*** THE INPUT Section Begins ***

(* ===== verification/SubjectExportProofs.v ===== *)
(** What an export holds: every selected row once and in order, whatever the pages; the
    stream is the text of the document; what is withheld never shows. *)
From S2P Require Import Prelude Errors Session Schema Tables AuditLog Users Invites Outbox.
From S2P Require Import SubjectExports PrivacyInventory Fixtures.
Import ProviderBase SubjectData SubjectDataStream.

(** ** Pages *)
Section Pages.
Context {X : Type}.
Variables (sort_value : X -> Z) (id : X -> UUID).
Implicit Types (x y : X) (l pre post : list X).

Notation key := (keyset sort_value id).
Notation sorted := (merge_sort (ordered_by key)).
Notation distinct l := (NoDup (id <$> l)).

Lemma ordered_spec x y :
  ordered_by key x y <->
  sort_value x < sort_value y \/ (sort_value x = sort_value y /\ (id x <= id y)%N).
Proof.
  unfold ordered_by, keyset. simpl. rewrite orb_true_iff, andb_true_iff, Z.ltb_lt, Z.eqb_eq.
  rewrite orb_true_iff, andb_true_iff, Z.ltb_lt, Z.eqb_eq. lia.
Qed.

#[local] Instance ordered_trans : Transitive (ordered_by key).
Proof. intros x y z. rewrite !ordered_spec. lia. Qed.

#[local] Instance ordered_total : Total (ordered_by key).
Proof. intros x y. rewrite !ordered_spec. lia. Qed.

Lemma after_spec x y :
  _after_keyset sort_value id (sort_value y, id y) x = true <->
  ordered_by key y x /\ id x <> id y \/ sort_value y < sort_value x.
Proof.
  rewrite ordered_spec. unfold _after_keyset. simpl.
  rewrite orb_true_iff, andb_true_iff, Z.ltb_lt, Z.eqb_eq, N.ltb_lt. lia.
Qed.
(** The holder writes a row of its lease: it stays leased, or it has an outcome. *)
Lemma work_allowed f a :
  (forall r, pk (f r) = pk r) -> is_Some (t0 !! pk a) -> leased lease a = true ->
  (forall n, leased lease (touch n (f a)) = true \/ settled (f a) = true) -> may_work f a.
Proof.
  intros Hf Ha Hl Hout n. pose proof (leased_true a Hl) as (Hid & Hs & _).
  assert (Hpk : ExportArtifact.id (ExportArtifact.set_updated_at n (f a)) = ExportArtifact.id a)
    by exact (Hf a).
  split; [by rewrite pk_touch, Hf|]. split; [exact Hpk|done|done|intros _; apply Hout|].
  unfold settled. by rewrite Hs.
Qed.

Lemma leased_intent a key filename content_type size checksum n :
  leased lease a = true ->
  leased lease (touch n (with_upload_intent key filename content_type size checksum a)) = true.
Proof. done. Qed.

Lemma keeps_work_intent P key filename content_type size checksum :
  (forall a, P a = true -> leased lease a = true) ->
  kept (update_where P (with_upload_intent key filename content_type size checksum)).
Proof.
  intros HP. apply (keeps_follow_update_where _ (worked lease)); [done|].
  intros a Ha Hs%HP. apply work_allowed; [done..|]. intros n. left. by apply leased_intent.
Qed.
(** The count of a type and a status; zeros are kept. *)
Lemma request_counts_lookup types statuses rows t s :
  with_request_counts (_empty_request_counts types statuses) (group_by type_and_status rows) !! t ≫= (.!! s) =
  if bool_decide (t ∈ types)
  then if bool_decide (s ∈ statuses) || (0 <? count_of type_and_status rows (t, s))
       then Some (count_of type_and_status rows (t, s)) else None
  else None.
Proof.
  rewrite foldl_alter_lookup; [|rewrite group_by_keys; apply NoDup_remove_dups].
  rewrite empty_request_counts_lookup. destruct (bool_decide (t ∈ types)); [|done]. cbn.
  rewrite group_by_lookup, zeros_lookup.
  pose proof (count_of_nonneg type_and_status rows (t, s)).
  destruct (Z.ltb_spec 0 (count_of type_and_status rows (t, s))); [by rewrite orb_true_r|].
  rewrite orb_false_r. destruct (bool_decide _); [|done]. f_equal. lia.
Qed.

(** ** Sums *)
Lemma sum_nonneg_pos (l : list Z) :
  Forall (Z.le 0) l -> 0 <= foldr Z.add 0 l /\ (0 < foldr Z.add 0 l <-> exists x, x ∈ l /\ 0 < x).
Proof.
  induction 1 as [|x l Hx Hl [IH0 IH]]; cbn.
  { split; [done|]. split; [lia|]. by intros (x & []%not_elem_of_nil & _). }
  split; [lia|]. split.
  - intros Hpos. destruct (Z.ltb_spec 0 x); [exists x; by split; [left|]|].
    destruct (proj1 IH) as (y & Hy & Hy0); [lia|]. exists y. by split; [right|].
  - intros (y & [->|Hy]%elem_of_cons & Hy0); [lia|].
    assert (0 < foldr Z.add 0 l) by (apply IH; by exists y). lia.
Qed.

Definition nonneg (m : gmap string Z) : Prop := forall k v, m !! k = Some v -> 0 <= v.

Lemma sum_values_pos m :
  nonneg m -> 0 <= sum_values m /\ (0 < sum_values m <-> exists k v, m !! k = Some v /\ 0 < v).
Proof.
  intros Hm. unfold sum_values. destruct (sum_nonneg_pos (snd <$> map_to_list m)) as [H0 Hpos].
  - apply Forall_forall. intros x ([k v] & -> & Hk%elem_of_map_to_list)%list_elem_of_fmap. by eapply Hm.
  - split; [done|]. rewrite Hpos. split.
    + intros (x & ([k v] & -> & Hk%elem_of_map_to_list)%list_elem_of_fmap & Hx). by exists k, v.
    + intros (k & v & Hk%elem_of_map_to_list & Hv). exists v. split; [|done].
      apply list_elem_of_fmap. by exists (k, v).
Qed.

Lemma total_pos counts :
  (forall t inner, counts !! t = Some inner -> nonneg inner) ->
  (0 < total counts <-> exists t s v, counts !! t ≫= (.!! s) = Some v /\ 0 < v).
Proof.
  intros Hc. unfold total. destruct (sum_nonneg_pos (sum_values <$> (snd <$> map_to_list counts))) as [_ Hpos].
  - apply Forall_forall. intros x (inner & -> & ([t i] & -> & Ht%elem_of_map_to_list)%list_elem_of_fmap)%list_elem_of_fmap.
    by apply sum_values_pos, (Hc t).
  - rewrite Hpos. split.
    + intros (x & (inner & -> & ([t i] & -> & Ht%elem_of_map_to_list)%list_elem_of_fmap)%list_elem_of_fmap & Hx).
      cbn in Hx. apply sum_values_pos in Hx as (s & v & Hs & Hv); [|by apply (Hc t)].
      exists t, s, v. by rewrite Ht.
    + intros (t & s & v & Hts & Hv). destruct (counts !! t) as [inner|] eqn:Ht; [|done]. cbn in Hts.
      exists (sum_values inner). split.
      * apply list_elem_of_fmap. exists inner. split; [done|]. apply list_elem_of_fmap. exists (t, inner).
        by rewrite elem_of_map_to_list.
      * apply sum_values_pos; [by apply (Hc t)|]. by exists s, v.
Qed.

(** ** What needs attention *)

Lemma some_row {R} `{Table R} d (P : R -> bool) :
  negb (bool_decide (rows_where d P = [])) = true <-> exists k r, rows d !! k = Some r /\ P r = true.
Proof.
  rewrite negb_true_iff, bool_decide_eq_false. split.
  - intros Hne. destruct (rows_where d P) as [|r l] eqn:Hl; [done|].
    assert (Hr : r ∈ rows_where d P) by (rewrite Hl; by left).
    apply elem_of_rows_where in Hr as [HP [k Hk]]. by exists k, r.
  - intros (k & r & Hk & HP) Hnil. assert (Hr : r ∈ rows_where d P) by (apply elem_of_rows_where; eauto).
    rewrite Hnil in Hr. by apply not_elem_of_nil in Hr.
Qed.

Section Attention.
Variables (d : Db) (n cutoff : datetime).

(** A job that was not called off. *)
Definition is_job (r : DataSubjectRequest.t) : Prop :=
  (DataSubjectRequest.request_type r = DataSubjectRequestType.EXPORT \/
   DataSubjectRequest.request_type r = DataSubjectRequestType.ERASE) /\
  DataSubjectRequest.status r <> DataSubjectRequestStatus.CANCELLED.

Definition failed_job (r : DataSubjectRequest.t) : Prop :=
  is_job r /\
  (DataSubjectRequest.execution_status r = DataSubjectRequestExecutionStatus.FAILED \/
   DataSubjectRequest.execution_status r = DataSubjectRequestExecutionStatus.PARTIALLY_FULFILLED).

(** Its artifact is being generated under a lease that runs. *)
Definition leased (r : DataSubjectRequest.t) : Prop :=
  exists k a lease, rows (R := ExportArtifact.t) d !! k = Some a /\
    ExportArtifact.data_subject_request_id a = DataSubjectRequest.id r /\
    ExportArtifact.status a = ExportArtifactStatus.PROCESSING /\
    ExportArtifact.processing_lease_expires_at a = Some lease /\ n < lease.

Definition stuck_job (r : DataSubjectRequest.t) : Prop :=
  is_job r /\ default (DataSubjectRequest.updated_at r) (DataSubjectRequest.execution_started_at r) <= cutoff /\
  (DataSubjectRequest.execution_status r = DataSubjectRequestExecutionStatus.QUEUED \/
   DataSubjectRequest.execution_status r = DataSubjectRequestExecutionStatus.PROCESSING /\
   ~ (DataSubjectRequest.request_type r = DataSubjectRequestType.EXPORT /\ leased r)).

(** An artifact of an export that was not called off, *)
Definition wanted (a : ExportArtifact.t) : Prop :=
  exists k r, rows (R := DataSubjectRequest.t) d !! k = Some r /\
    DataSubjectRequest.id r = ExportArtifact.data_subject_request_id a /\
    DataSubjectRequest.request_type r = DataSubjectRequestType.EXPORT /\
    DataSubjectRequest.status r <> DataSubjectRequestStatus.CANCELLED.

(** and one that another replaced. *)
Definition replaced (a : ExportArtifact.t) : Prop :=
  exists k newer, rows (R := ExportArtifact.t) d !! k = Some newer /\
    ExportArtifact.data_subject_request_id newer = ExportArtifact.data_subject_request_id a /\
    (ExportArtifact.queued_at a < ExportArtifact.queued_at newer \/
     ExportArtifact.queued_at newer = ExportArtifact.queued_at a /\
     ExportArtifact.created_at a < ExportArtifact.created_at newer).

Definition failed_artifact (a : ExportArtifact.t) : Prop :=
  wanted a /\ ExportArtifact.status a = ExportArtifactStatus.FAILED /\ ~ replaced a.

Definition stuck_artifact (a : ExportArtifact.t) : Prop :=
  wanted a /\
  match ExportArtifact.status a with
  | ExportArtifactStatus.QUEUED => ExportArtifact.queued_at a <= cutoff
  | ExportArtifactStatus.PROCESSING =>
      match ExportArtifact.processing_lease_expires_at a with
      | Some lease => lease <= n
      | None => exists started_at, ExportArtifact.started_at a = Some started_at /\ started_at <= cutoff
      end
  | ExportArtifactStatus.READY =>
      ExportArtifact.expires_at a <= n /\ ExportArtifact.downloaded_at a = None /\
      ExportArtifact.download_count a = 0 /\ ~ replaced a
  | _ => False
  end.

Definition needs_attention : Prop :=
  (exists k r, rows (R := DataSubjectRequest.t) d !! k = Some r /\ (failed_job r \/ stuck_job r)) \/
  (exists k a, rows (R := ExportArtifact.t) d !! k = Some a /\ (failed_artifact a \/ stuck_artifact a)).

(** *** The queries say the same *)
Lemma of_types_job r :
  of_types _DSR_JOB_REQUEST_TYPES r && _non_cancelled_dsr_predicate r = true <-> is_job r.
Proof.
  unfold of_types, _non_cancelled_dsr_predicate, is_job, type_and_status. cbn [fst].
  assert (Ht : bool_decide (DataSubjectRequestType.value (DataSubjectRequest.request_type r) ∈ _DSR_JOB_REQUEST_TYPES)
    = match DataSubjectRequest.request_type r with
      | DataSubjectRequestType.EXPORT | DataSubjectRequestType.ERASE => true | _ => false end)
    by (by destruct (DataSubjectRequest.request_type r)).
  rewrite Ht, andb_true_iff, negb_true_iff, bool_decide_eq_false.
  destruct (DataSubjectRequest.request_type r); intuition congruence.
Qed.

Lemma leased_query r : active_export_processing_lease d n r = true <-> leased r.
Proof.
  unfold active_export_processing_lease. rewrite some_row. unfold leased. split.
  - intros (k & a & Hk & HP). apply andb_true_iff in HP as [[H1 H2]%andb_true_iff H3].
    apply bool_decide_eq_true_1 in H1, H2. destruct (ExportArtifact.processing_lease_expires_at a) as [e|] eqn:He; [|done].
    exists k, a, e. split_and!; try done. lia.
  - intros (k & a & e & Hk & H1 & H2 & He & Hn). exists k, a. split; [done|].
    rewrite He, !bool_decide_true by done. cbn. lia.
Qed.

Lemma stuck_query r :
  stale_request d _DSR_JOB_REQUEST_TYPES _STALE_DSR_STATUSES n cutoff r = true <-> stuck_job r.
Proof.
  unfold stale_request, stuck_job, stale_since. pose proof (of_types_job r) as Hjob. pose proof (leased_query r) as Hl.
  rewrite !andb_true_iff, !orb_true_iff, !negb_true_iff, !bool_decide_eq_false, Z.leb_le.
  rewrite andb_true_iff in Hjob.
  assert (Hstatus : bool_decide ((type_and_status r).2 ∈ _STALE_DSR_STATUSES) = true <->
    DataSubjectRequest.execution_status r = DataSubjectRequestExecutionStatus.QUEUED \/
    DataSubjectRequest.execution_status r = DataSubjectRequestExecutionStatus.PROCESSING).
  { transitivity ((match DataSubjectRequest.execution_status r with
      | DataSubjectRequestExecutionStatus.QUEUED | DataSubjectRequestExecutionStatus.PROCESSING => true
      | _ => false end) = true).
    - apply eq_iff_eq_true. unfold type_and_status. cbn [snd].
      by destruct (DataSubjectRequest.execution_status r).
    - destruct (DataSubjectRequest.execution_status r); intuition congruence. }
  rewrite <- not_true_iff_false, Hl, Hstatus, <- Hjob. split.
  - intros [[[[Ht Hs] Hc] Hle] Hor]. split; [done|]. split; [done|]. destruct Hs as [Hs|Hs]; [by left|right].
    split; [done|]. intros [He Hlease]. destruct Hor as [[Hor|Hor]|Hor]; [by apply Hor..|done].
  - intros ([Ht Hc] & Hle & [Hs|[Hs Hn]]); split_and!; auto.
    + left. right. by rewrite Hs.
    + destruct (decide (DataSubjectRequest.request_type r = DataSubjectRequestType.EXPORT)); [right|by left; left].
      intros Hlease. by apply Hn.
Qed.

Lemma wanted_query a : _non_cancelled_export_dsr_exists d a = true <-> wanted a.
Proof.
  unfold _non_cancelled_export_dsr_exists. rewrite some_row. unfold wanted, _non_cancelled_dsr_predicate.
  split; intros (k & r & Hk & Hr); exists k, r; (split; [done|]).
  - apply andb_true_iff in Hr as [[H1 H2]%andb_true_iff H3]. apply bool_decide_eq_true_1 in H1, H2.
    apply negb_true_iff, bool_decide_eq_false_1 in H3. done.
  - destruct Hr as (H1 & H2 & H3). rewrite !bool_decide_true, bool_decide_false by done. done.
Qed.

Lemma replaced_query a : _newer_artifact_for_same_dsr_exists d a = true <-> replaced a.
Proof.
  unfold _newer_artifact_for_same_dsr_exists. rewrite some_row. unfold replaced.
  split; intros (k & r & Hk & Hr); exists k, r; (split; [done|]).
  - apply andb_true_iff in Hr as [H1 H2]. apply bool_decide_eq_true_1 in H1. split; [done|]. lia.
  - destruct Hr as (H1 & H2). rewrite bool_decide_true by done. cbn. lia.
Qed.

Lemma failed_artifact_query a : current_failed d a = true <-> failed_artifact a.
Proof.
  unfold current_failed, failed_artifact.
  rewrite !andb_true_iff, bool_decide_eq_true, negb_true_iff, <- not_true_iff_false, wanted_query, replaced_query.
  tauto.
Qed.

Lemma stuck_artifact_query a : stale_artifact d n cutoff a = true <-> stuck_artifact a.
Proof.
  unfold stale_artifact, stuck_artifact. rewrite andb_true_iff, wanted_query.
  apply and_iff_compat_l. destruct (ExportArtifact.status a); try done.
  - lia.
  - destruct (ExportArtifact.processing_lease_expires_at a); [lia|].
    destruct (ExportArtifact.started_at a) as [x|]; [|naive_solver]. split; [intros; exists x; split; [done|lia]|].
    intros (y & [= <-] & Hy). lia.
  - rewrite !andb_true_iff, negb_true_iff, <- not_true_iff_false, replaced_query.
    unfold is_None. destruct (ExportArtifact.downloaded_at a); split; intros; naive_solver lia.
Qed.
End Attention.

(** ** The snapshot's counts *)

Lemma filter_twice {A} (P Q : A -> bool) l : List.filter Q (List.filter P l) = List.filter (fun x => P x && Q x) l.
Proof. induction l as [|x l IH]; [done|]. cbn. destruct (P x); cbn; [|done]. by rewrite IH. Qed.

(** The number of rows. *)
Definition number {R} `{Table R} (d : Db) (P : R -> bool) : Z := Z.of_nat (List.length (rows_where d P)).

*** THE INPUT Section Ends ***

• _WORK TASK_
Could you return exactly the stretch of the data above that starts at the line with "nonneg m ->" and ends at the line with "exists t, s, v. by rewrite Ht.", both lines included?

• _ANSWER AREA_
  nonneg m -> 0 <= sum_values m /\ (0 < sum_values m <-> exists k v, m !! k = Some v /\ 0 < v).
Proof.
  intros Hm. unfold sum_values. destruct (sum_nonneg_pos (snd <$> map_to_list m)) as [H0 Hpos].
  - apply Forall_forall. intros x ([k v] & -> & Hk%elem_of_map_to_list)%list_elem_of_fmap. by eapply Hm.
  - split; [done|]. rewrite Hpos. split.
    + intros (x & ([k v] & -> & Hk%elem_of_map_to_list)%list_elem_of_fmap & Hx). by exists k, v.
    + intros (k & v & Hk%elem_of_map_to_list & Hv). exists v. split; [|done].
      apply list_elem_of_fmap. by exists (k, v).
Qed.

Lemma total_pos counts :
  (forall t inner, counts !! t = Some inner -> nonneg inner) ->
  (0 < total counts <-> exists t s v, counts !! t ≫= (.!! s) = Some v /\ 0 < v).
Proof.
  intros Hc. unfold total. destruct (sum_nonneg_pos (sum_values <$> (snd <$> map_to_list counts))) as [_ Hpos].
  - apply Forall_forall. intros x (inner & -> & ([t i] & -> & Ht%elem_of_map_to_list)%list_elem_of_fmap)%list_elem_of_fmap.
    by apply sum_values_pos, (Hc t).
  - rewrite Hpos. split.
    + intros (x & (inner & -> & ([t i] & -> & Ht%elem_of_map_to_list)%list_elem_of_fmap)%list_elem_of_fmap & Hx).
      cbn in Hx. apply sum_values_pos in Hx as (s & v & Hs & Hv); [|by apply (Hc t)].
      exists t, s, v. by rewrite Ht.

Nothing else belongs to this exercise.